Many questions arise in the viewer’s mind during and after watching this thought-provoking film.
Could Adam be affected by schizophrenic psychosis? This does not seem the case, since his partner Mary, as well as Anthony, both recognize the physical existence of two human beings.
Could Adam and Anthony be twins? This is a tougher question to answer; when Adam asks his mother (Isabella Rossellini) if he has a twin brother, she strongly denies, but later refers to Anthony as ‘a class C actor’ proving that she is aware of his existence.
Could Adam and Anthony be Siamese twins who inherited a scar after surgical cleavage?
From a psychoanalytical viewpoint Anthony could be interpreted as Adam’s Double, his Doppelgänger. The notion of the ‘Doppelgänger’ was described by Otto Rank in 1914, as the shadow of a person who bears all the evil of someone’s personality, just like Mr Hyde in Robert Louis Stevenson’s novel.

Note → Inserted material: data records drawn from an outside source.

(** * VVM-C: the C interface between a virtual machine and its Host

    A shallow embedding of [vvm.h].  The header is the whole interface: value
    types, the message and result records, the status codes and the table of
    Host callbacks.  The first part of this file follows the header, with the
    layout of a result and the accessors of its optional data; the second
    part models the two sides the header only describes (a machine that
    executes code against the callback table, a Host stub and the receiver of
    a result). *)

From Stdlib Require Import ZArith Lia.
From Stdlib.Strings Require Import Byte.
From stdpp Require Import base list strings gmap.

Local Open Scope Z_scope.

#[global] Instance byte_eq_dec : EqDecision byte := Byte.byte_eq_dec.

#[global] Instance byte_countable : Countable byte :=
  inj_countable Byte.to_N Byte.of_N Byte.of_to_N.

(** ** Value types *)

(** [enum { VVM_ABI_VERSION = 0 }] *)
Definition VVM_ABI_VERSION : Z := 0.

(** [struct vvm_uint256be { uint8_t bytes[32]; }]: [bytes[0]] is the most
    significant byte. *)
Record vvm_uint256be := mk_uint256be { uint256be_bytes : list byte }.

(** [struct vvm_address { uint8_t bytes[20]; }] *)
Record vvm_address := mk_address { address_bytes : list byte }.

#[global] Instance vvm_uint256be_eq_dec : EqDecision vvm_uint256be.
Proof. solve_decision. Defined.

#[global] Instance vvm_address_eq_dec : EqDecision vvm_address.
Proof. solve_decision. Defined.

The mysterious aura of Adam and Anthony’s story continues with unexplained scenes of spiders crawling throughout the film, a detail that was absent from Saramago’s novel. Big, hairy, scary spiders randomly appear, either explicitly at the beginning and at the end of the film and in Adam’s dreams, or implicitly as the web-like scribbles on the blackboard, and the tramway wires criss-crossing in the sky. What do these ‘spiders’ symbolise? Could they be a metaphor for dictatorships, with their web-like structure designed to control everything and everybody? This sounds like a reasonable explanation but there is probably more: spiders in Greco-Roman mythology derive from Arachne, a maiden who challenged the Goddess Athena in a weaving contest. Arachne won the contest but, frightened by Athena’s rage, hung herself. She was then transformed by Athena into a spider, and condemned to weave for eternity. Spiders are frightening animals but Arachne’s myth identifies them also as a sign of femininity; Villeneuve seems to share this view, since spiders and female characters are often associated in his film. This ambivalence could be explained in a psychoanalytical fashion according to the theories of Carl Jung’s archetypes of the Great Mother as opposed to the Terrible Mother. The ‘feminine interpretation’ is supported by the names of the women: Mary, like the mother of Jesus Christ, could stand for the Great Mother, whereas Helen, like Helen of Troy, the cause of the Trojan war described in Homer’s Iliad, could stand for the Terrible Mother. Revisiting the significance of names again, Adam was the first man created by God. According to the Bible, God then created woman by extracting a rib from Adam, which brings us back to the scar in Adam’s and Anthony’s chests.
Is it possible to find a unifying message in all of the aforementioned speculations? Here is my personal interpretation: Every individual carries an evil Double (the ‘enemy’ of the film’s title), which may bring about dreadful consequences both at an individual level and at a society level. At an individual level, the Double exerts its effects on men through their traditional leading role in war and conflict, and in women, through the exploitation of their roles as the Terrible Mother. At a social level, the Double is totalitarianism with its annihilation of individuality and its tragic consequences of mass destruction, genocide, and so forth.
Enemy is a multi-layered film, hence my explanation may not be welcomed by everyone. Hopefully it might induce readers to watch the film once or twice to appreciate its remarkable artistry, and perhaps discover more theories about its meaning.